-- Opening Marker --
(** The subject-access trail does not depend on the order of the rows, and lists exactly the
    customer's grants, revocations and unrevoked grants. *)
Theorem consent_trail_exact (grants grants' : list ConsentGrant) (c : Uuid) :
  NoDup (grantId <$> grants) -> grants ≡ₚ grants' ->
  consentTrail grants c = consentTrail grants' c /\
  (forall g, g ∈ grants -> g_customerId g = c -> MkGrantedEntry (grantId g) (g_channel g) (g_purpose g) (grantedAt g) ∈ tr_granted (consentTrail grants c)) /\
  (forall g x, g ∈ grants -> g_customerId g = c -> revokedAt g = Some x ->
     MkRevokedEntry (grantId g) (g_channel g) (g_purpose g) x ∈ tr_revoked (consentTrail grants c)) /\
  (forall g, g ∈ tr_active (consentTrail grants c) <-> g ∈ grants /\ g_customerId g = c /\ revokedAt g = None) /\
  (length (tr_granted (consentTrail grants c)) = length (tr_revoked (consentTrail grants c)) + length (tr_active (consentTrail grants c)))%nat.
Proof.
  intros Hnd Hp. set (mine := List.filter (fun g => bool_decide (g_customerId g = c)) grants).
  assert (Hm : mine ≡ₚ List.filter (fun g => bool_decide (g_customerId g = c)) grants') by (unfold mine; by rewrite Hp).
  assert (Hmn : NoDup (grantId <$> mine)).
  { eapply sublist_NoDup; [exact Hnd|]. apply fmap_sublist. apply filter_sublist. }
  assert (Helem : forall g, g ∈ mine <-> g ∈ grants /\ g_customerId g = c) by (intros g; unfold mine; by rewrite elem_of_filter_bool, bool_decide_eq_true).
  assert (Hrk : (fun p => grantId p.1) <$> omap revokedRow mine `sublist_of` grantId <$> mine).
  { clearbody mine. clear. induction mine as [|g l IH]; [done|]. cbn. unfold revokedRow at 1. destruct (revokedAt g); cbn; [by apply sublist_skip|by apply sublist_cons]. }
  split; [|split; [|split; [|split]]].
  - unfold consentTrail. fold mine. pose proof (byTime_total grantedAt grantId). f_equal.
    + f_equal. apply (sort_by_unique _ grantId); [apply byTime_key|done|done].
    + f_equal. pose proof (byTime_total (T := ConsentGrant * Date) snd (fun p => grantId p.1)).
      apply (sort_by_unique _ (fun p : ConsentGrant * Date => grantId p.1)); [apply byTime_key|by eapply sublist_NoDup|by apply omap_Permutation].
    + apply (sort_by_unique _ grantId); [apply byTime_key| |by apply List_filter_perm].
      eapply sublist_NoDup; [exact Hmn|]. apply fmap_sublist, filter_sublist.
  - intros g Hg Hc. cbn. apply list_elem_of_fmap. exists g. split; [done|]. rewrite sort_by_perm. by apply Helem.
  - intros g x Hg Hc Hx. cbn. apply list_elem_of_fmap. exists (g, x). split; [done|]. rewrite sort_by_perm. apply list_elem_of_omap.
    exists g. split; [by apply Helem|]. unfold revokedRow. by rewrite Hx.
  - intros g. cbn. rewrite sort_by_perm. fold mine. rewrite elem_of_filter_bool, Helem, bool_decide_eq_true. naive_solver.
  - cbn. fold mine. rewrite !length_fmap, !sort_by_length. clearbody mine. clear. induction mine as [|g l IH]; [done|]. cbn. unfold revokedRow at 1.
    destruct (revokedAt g) eqn:E; cbn; lia.
Qed.

Lemma consent_trail_exact_witness : consentTrail sample_register "c1" = consentTrail (reverse sample_register) "c1".
Proof. apply (consent_trail_exact sample_register (reverse sample_register) "c1"); [vm_compute; repeat constructor; set_solver|symmetry; apply reverse_Permutation]. Defined.

(** A register that keeps the granted row beside its revocation, as the comment on
    [revokeConsent] asks for, still allows the contact. *)
Theorem revocation_kept_alongside_is_ignored (g g' : ConsentGrant) (clock : Clock) (t : Date) :
  revokeConsent g clock = Ok g' -> grantedAt g <= t ->
  exists x, decide_contact [g; g'] (g_customerId g) (g_channel g) (g_purpose g) t = allowed x.
Proof.
  unfold revokeConsent. intros [Hn [= <-]]%guard_Ok Ht. apply eq_None_not_Some in Hn.
  pose proof (decide_contact_spec [g; g <| revokedAt := Some (clock 0%nat) |>] (g_customerId g) (g_channel g) (g_purpose g) t) as Hd.
  destruct (decide_contact _ _ _ _ _) as [x|]; [by exists x|]. destruct Hd as [Hno _]. exfalso. apply (Hno g). split; [left|]. split; [done|]. rewrite Hn. done.
Qed.

Lemma revocation_kept_alongside_is_ignored_witness :
  exists x, decide_contact [MkGrant "g1" "c1" whatsapp dunning 100 None; MkGrant "g1" "c1" whatsapp dunning 100 (Some 200)] "c1" whatsapp dunning 300 = allowed x.
Proof. apply (revocation_kept_alongside_is_ignored (MkGrant "g1" "c1" whatsapp dunning 100 None) _ (fixed_clock 200)); [reflexivity|cbn; lia]. Defined.

(** Grants of the same instant: which one supports the contact depends on the order. *)
Theorem simultaneous_grants_depend_on_order :
  let g1 := MkGrant "g1" "c1" sms dunning 100 None in let g2 := MkGrant "g2" "c1" sms dunning 100 None in
  decide_contact [g1; g2] "c1" sms dunning 200 = allowed g2 /\ decide_contact [g2; g1] "c1" sms dunning 200 = allowed g1.
Proof. split; reflexivity. Qed.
-- Closing Marker --
- **ASSIGNMENT**:
Retype the material word for word, including every line.

- **SOLUTION BELOW**:
(** The subject-access trail does not depend on the order of the rows, and lists exactly the
    customer's grants, revocations and unrevoked grants. *)
Theorem consent_trail_exact (grants grants' : list ConsentGrant) (c : Uuid) :
  NoDup (grantId <$> grants) -> grants ≡ₚ grants' ->
  consentTrail grants c = consentTrail grants' c /\
  (forall g, g ∈ grants -> g_customerId g = c -> MkGrantedEntry (grantId g) (g_channel g) (g_purpose g) (grantedAt g) ∈ tr_granted (consentTrail grants c)) /\
  (forall g x, g ∈ grants -> g_customerId g = c -> revokedAt g = Some x ->
     MkRevokedEntry (grantId g) (g_channel g) (g_purpose g) x ∈ tr_revoked (consentTrail grants c)) /\
  (forall g, g ∈ tr_active (consentTrail grants c) <-> g ∈ grants /\ g_customerId g = c /\ revokedAt g = None) /\
  (length (tr_granted (consentTrail grants c)) = length (tr_revoked (consentTrail grants c)) + length (tr_active (consentTrail grants c)))%nat.
Proof.
  intros Hnd Hp. set (mine := List.filter (fun g => bool_decide (g_customerId g = c)) grants).
  assert (Hm : mine ≡ₚ List.filter (fun g => bool_decide (g_customerId g = c)) grants') by (unfold mine; by rewrite Hp).
  assert (Hmn : NoDup (grantId <$> mine)).
  { eapply sublist_NoDup; [exact Hnd|]. apply fmap_sublist. apply filter_sublist. }
  assert (Helem : forall g, g ∈ mine <-> g ∈ grants /\ g_customerId g = c) by (intros g; unfold mine; by rewrite elem_of_filter_bool, bool_decide_eq_true).
  assert (Hrk : (fun p => grantId p.1) <$> omap revokedRow mine `sublist_of` grantId <$> mine).
  { clearbody mine. clear. induction mine as [|g l IH]; [done|]. cbn. unfold revokedRow at 1. destruct (revokedAt g); cbn; [by apply sublist_skip|by apply sublist_cons]. }
  split; [|split; [|split; [|split]]].
  - unfold consentTrail. fold mine. pose proof (byTime_total grantedAt grantId). f_equal.
    + f_equal. apply (sort_by_unique _ grantId); [apply byTime_key|done|done].
    + f_equal. pose proof (byTime_total (T := ConsentGrant * Date) snd (fun p => grantId p.1)).
      apply (sort_by_unique _ (fun p : ConsentGrant * Date => grantId p.1)); [apply byTime_key|by eapply sublist_NoDup|by apply omap_Permutation].
    + apply (sort_by_unique _ grantId); [apply byTime_key| |by apply List_filter_perm].
      eapply sublist_NoDup; [exact Hmn|]. apply fmap_sublist, filter_sublist.
  - intros g Hg Hc. cbn. apply list_elem_of_fmap. exists g. split; [done|]. rewrite sort_by_perm. by apply Helem.
  - intros g x Hg Hc Hx. cbn. apply list_elem_of_fmap. exists (g, x). split; [done|]. rewrite sort_by_perm. apply list_elem_of_omap.
    exists g. split; [by apply Helem|]. unfold revokedRow. by rewrite Hx.
  - intros g. cbn. rewrite sort_by_perm. fold mine. rewrite elem_of_filter_bool, Helem, bool_decide_eq_true. naive_solver.
  - cbn. fold mine. rewrite !length_fmap, !sort_by_length. clearbody mine. clear. induction mine as [|g l IH]; [done|]. cbn. unfold revokedRow at 1.
    destruct (revokedAt g) eqn:E; cbn; lia.
Qed.

Lemma consent_trail_exact_witness : consentTrail sample_register "c1" = consentTrail (reverse sample_register) "c1".
Proof. apply (consent_trail_exact sample_register (reverse sample_register) "c1"); [vm_compute; repeat constructor; set_solver|symmetry; apply reverse_Permutation]. Defined.

(** A register that keeps the granted row beside its revocation, as the comment on
    [revokeConsent] asks for, still allows the contact. *)
Theorem revocation_kept_alongside_is_ignored (g g' : ConsentGrant) (clock : Clock) (t : Date) :
  revokeConsent g clock = Ok g' -> grantedAt g <= t ->
  exists x, decide_contact [g; g'] (g_customerId g) (g_channel g) (g_purpose g) t = allowed x.
Proof.
  unfold revokeConsent. intros [Hn [= <-]]%guard_Ok Ht. apply eq_None_not_Some in Hn.
  pose proof (decide_contact_spec [g; g <| revokedAt := Some (clock 0%nat) |>] (g_customerId g) (g_channel g) (g_purpose g) t) as Hd.
  destruct (decide_contact _ _ _ _ _) as [x|]; [by exists x|]. destruct Hd as [Hno _]. exfalso. apply (Hno g). split; [left|]. split; [done|]. rewrite Hn. done.
Qed.

Lemma revocation_kept_alongside_is_ignored_witness :
  exists x, decide_contact [MkGrant "g1" "c1" whatsapp dunning 100 None; MkGrant "g1" "c1" whatsapp dunning 100 (Some 200)] "c1" whatsapp dunning 300 = allowed x.
Proof. apply (revocation_kept_alongside_is_ignored (MkGrant "g1" "c1" whatsapp dunning 100 None) _ (fixed_clock 200)); [reflexivity|cbn; lia]. Defined.

(** Grants of the same instant: which one supports the contact depends on the order. *)
Theorem simultaneous_grants_depend_on_order :
  let g1 := MkGrant "g1" "c1" sms dunning 100 None in let g2 := MkGrant "g2" "c1" sms dunning 100 None in
  decide_contact [g1; g2] "c1" sms dunning 200 = allowed g2 /\ decide_contact [g2; g1] "c1" sms dunning 200 = allowed g1.
Proof. split; reflexivity. Qed.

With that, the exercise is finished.